What is required =
Output every line of the material exactly.

Information given =
Lemma enc_Update_bounds fuel : forall ctx inp outSize res ctx' res',
  0 <= outSize -> enc_ctx_ok ctx ->
  Base64E.xmlSecBase64CtxUpdate fuel ctx inp outSize res = Ok (ctx', res') ->
  (exists w, res' = res ++ w /\ Z.of_nat (length w) <= outSize)
  /\ enc_ctx_ok ctx'.
Proof.
  induction fuel as [|fuel IH]; intros ctx inp outSize res ctx' res' Hs Hok;
    [discriminate|].
  rewrite Base64EFacts.Update_enc_S.
  destruct (_ && _).
  2:{ intros [= <- <-]. split; [|assumption]. exists [].
      rewrite app_nil_r. cbn [length]. split; [reflexivity | lia]. }
  destruct (enc_Push_ok ctx inp Hok) as [Hok1 _].
  destruct (Base64E.xmlSecBase64CtxPush ctx inp) as [ctx1 n].
  cbn [fst] in Hok1.
  destruct (enc_Pop_bounds ctx1 outSize false Hs Hok1) as [Hw Hok2].
  destruct (Base64E.xmlSecBase64CtxPop ctx1 outSize false) as [ctx2 w].
  cbn [fst snd] in Hw, Hok2.
  destruct w as [|c0 w'] eqn:Ew.
  - intros [= <- <-]. split; [|assumption]. exists [].
    rewrite app_nil_r. cbn [length]. split; [reflexivity | lia].
  - rewrite <- Ew in *. intros HU.
    apply IH in HU; [|lia|assumption].
    destruct HU as [(w2 & -> & Hw2) Hok']. split; [|assumption].
    exists (w ++ w2). rewrite app_assoc, length_app.
    split; [reflexivity | lia].
Qed.

Lemma enc_Final_bounds fuel : forall ctx outLen res out,
  Base64E.xmlSecBase64CtxFinal fuel ctx outLen res = Ok out ->
  Z.of_nat (length out) < outLen.
Proof.
  induction fuel as [|fuel IH]; intros ctx outLen res out; [discriminate|].
  rewrite Base64EFacts.Final_enc_S.
  destruct (Z.of_nat (length res) <? outLen) eqn:E; [|discriminate].
  apply Z.ltb_lt in E.
  destruct (Base64E.xmlSecBase64CtxPop ctx _ true) as [ctx2 w].
  destruct w as [|c0 w']; [by intros [= <-]|]. apply IH.
Qed.
End Base64Bounds.

(** X27. The base64 context stays within its buffers, in both modes and
    from any state it can be in.  [xmlSecBase64CtxUpdate] writes at most
    [outSize] bytes and keeps the context within its arrays ([in] of 4
    bytes, [out] of 16, of which at most 3 are used when decoding and 8
    when encoding); what [xmlSecBase64CtxFinal] returns is shorter than
    [outLen], so that the terminating NUL fits.  A fresh context is within
    its arrays. *)
Theorem Base64Ctx_stays_within_its_buffers :
  (forall fuel ctx inp outSize ctx' out,
      0 <= outSize -> dec_ctx_ok ctx ->
      Base64C.xmlSecBase64CtxUpdate fuel ctx inp outSize [] = Ok (ctx', out) ->
      Z.of_nat (length out) <= outSize /\ dec_ctx_ok ctx')
  /\ (forall fuel ctx outLen out,
        Base64C.xmlSecBase64CtxFinal fuel ctx outLen [] = Ok out ->
        Z.of_nat (length out) < outLen)
  /\ (forall fuel ctx inp outSize ctx' out,
        0 <= outSize -> enc_ctx_ok ctx ->
        Base64E.xmlSecBase64CtxUpdate fuel ctx inp outSize [] = Ok (ctx', out) ->
        Z.of_nat (length out) <= outSize /\ enc_ctx_ok ctx')
  /\ (forall fuel ctx outLen out,
        Base64E.xmlSecBase64CtxFinal fuel ctx outLen [] = Ok out ->
        Z.of_nat (length out) < outLen)
  /\ dec_ctx_ok (Base64C.mkCtx [] [] 0)
  /\ (forall columns, enc_ctx_ok (Base64E.xmlSecBase64CtxCreate columns)).
Proof.
  split; [|split; [|split; [|split; [|split]]]].
  - intros fuel ctx inp outSize ctx' out Hs Hok HU.
    pose proof (Base64Bounds.dec_Update_bounds fuel ctx inp outSize [] Hs Hok)
      as H. rewrite HU in H. destruct H as [(w & E & Hw) Hok'].
    cbn [app] in E. subst w. auto.
  - intros fuel ctx outLen out. apply Base64Bounds.dec_Final_bounds.
  - intros fuel ctx inp outSize ctx' out Hs Hok HU.
    apply Base64Bounds.enc_Update_bounds in HU; [|assumption|assumption].
    destruct HU as [(w & E & Hw) Hok']. cbn [app] in E. subst w. auto.
  - intros fuel ctx outLen out. apply Base64Bounds.enc_Final_bounds.
  - split; cbn; lia.
  - intros columns. unfold Base64E.xmlSecBase64CtxCreate.
    split; [reflexivity|]. split; cbn; lia.
Qed.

Response to this exercise =
Lemma enc_Update_bounds fuel : forall ctx inp outSize res ctx' res',
  0 <= outSize -> enc_ctx_ok ctx ->
  Base64E.xmlSecBase64CtxUpdate fuel ctx inp outSize res = Ok (ctx', res') ->
  (exists w, res' = res ++ w /\ Z.of_nat (length w) <= outSize)
  /\ enc_ctx_ok ctx'.
Proof.
  induction fuel as [|fuel IH]; intros ctx inp outSize res ctx' res' Hs Hok;
    [discriminate|].
  rewrite Base64EFacts.Update_enc_S.
  destruct (_ && _).
  2:{ intros [= <- <-]. split; [|assumption]. exists [].
      rewrite app_nil_r. cbn [length]. split; [reflexivity | lia]. }
  destruct (enc_Push_ok ctx inp Hok) as [Hok1 _].
  destruct (Base64E.xmlSecBase64CtxPush ctx inp) as [ctx1 n].
  cbn [fst] in Hok1.
  destruct (enc_Pop_bounds ctx1 outSize false Hs Hok1) as [Hw Hok2].
  destruct (Base64E.xmlSecBase64CtxPop ctx1 outSize false) as [ctx2 w].
  cbn [fst snd] in Hw, Hok2.
  destruct w as [|c0 w'] eqn:Ew.
  - intros [= <- <-]. split; [|assumption]. exists [].
    rewrite app_nil_r. cbn [length]. split; [reflexivity | lia].
  - rewrite <- Ew in *. intros HU.
    apply IH in HU; [|lia|assumption].
    destruct HU as [(w2 & -> & Hw2) Hok']. split; [|assumption].
    exists (w ++ w2). rewrite app_assoc, length_app.
    split; [reflexivity | lia].
Qed.

Lemma enc_Final_bounds fuel : forall ctx outLen res out,
  Base64E.xmlSecBase64CtxFinal fuel ctx outLen res = Ok out ->
  Z.of_nat (length out) < outLen.
Proof.
  induction fuel as [|fuel IH]; intros ctx outLen res out; [discriminate|].
  rewrite Base64EFacts.Final_enc_S.
  destruct (Z.of_nat (length res) <? outLen) eqn:E; [|discriminate].
  apply Z.ltb_lt in E.
  destruct (Base64E.xmlSecBase64CtxPop ctx _ true) as [ctx2 w].
  destruct w as [|c0 w']; [by intros [= <-]|]. apply IH.
Qed.
End Base64Bounds.

(** X27. The base64 context stays within its buffers, in both modes and
    from any state it can be in.  [xmlSecBase64CtxUpdate] writes at most
    [outSize] bytes and keeps the context within its arrays ([in] of 4
    bytes, [out] of 16, of which at most 3 are used when decoding and 8
    when encoding); what [xmlSecBase64CtxFinal] returns is shorter than
    [outLen], so that the terminating NUL fits.  A fresh context is within
    its arrays. *)
Theorem Base64Ctx_stays_within_its_buffers :
  (forall fuel ctx inp outSize ctx' out,
      0 <= outSize -> dec_ctx_ok ctx ->
      Base64C.xmlSecBase64CtxUpdate fuel ctx inp outSize [] = Ok (ctx', out) ->
      Z.of_nat (length out) <= outSize /\ dec_ctx_ok ctx')
  /\ (forall fuel ctx outLen out,
        Base64C.xmlSecBase64CtxFinal fuel ctx outLen [] = Ok out ->
        Z.of_nat (length out) < outLen)
  /\ (forall fuel ctx inp outSize ctx' out,
        0 <= outSize -> enc_ctx_ok ctx ->
        Base64E.xmlSecBase64CtxUpdate fuel ctx inp outSize [] = Ok (ctx', out) ->
        Z.of_nat (length out) <= outSize /\ enc_ctx_ok ctx')
  /\ (forall fuel ctx outLen out,
        Base64E.xmlSecBase64CtxFinal fuel ctx outLen [] = Ok out ->
        Z.of_nat (length out) < outLen)
  /\ dec_ctx_ok (Base64C.mkCtx [] [] 0)
  /\ (forall columns, enc_ctx_ok (Base64E.xmlSecBase64CtxCreate columns)).
Proof.
  split; [|split; [|split; [|split; [|split]]]].
  - intros fuel ctx inp outSize ctx' out Hs Hok HU.
    pose proof (Base64Bounds.dec_Update_bounds fuel ctx inp outSize [] Hs Hok)
      as H. rewrite HU in H. destruct H as [(w & E & Hw) Hok'].
    cbn [app] in E. subst w. auto.
  - intros fuel ctx outLen out. apply Base64Bounds.dec_Final_bounds.
  - intros fuel ctx inp outSize ctx' out Hs Hok HU.
    apply Base64Bounds.enc_Update_bounds in HU; [|assumption|assumption].
    destruct HU as [(w & E & Hw) Hok']. cbn [app] in E. subst w. auto.
  - intros fuel ctx outLen out. apply Base64Bounds.enc_Final_bounds.
  - split; cbn; lia.
  - intros columns. unfold Base64E.xmlSecBase64CtxCreate.
    split; [reflexivity|]. split; cbn; lia.
Qed.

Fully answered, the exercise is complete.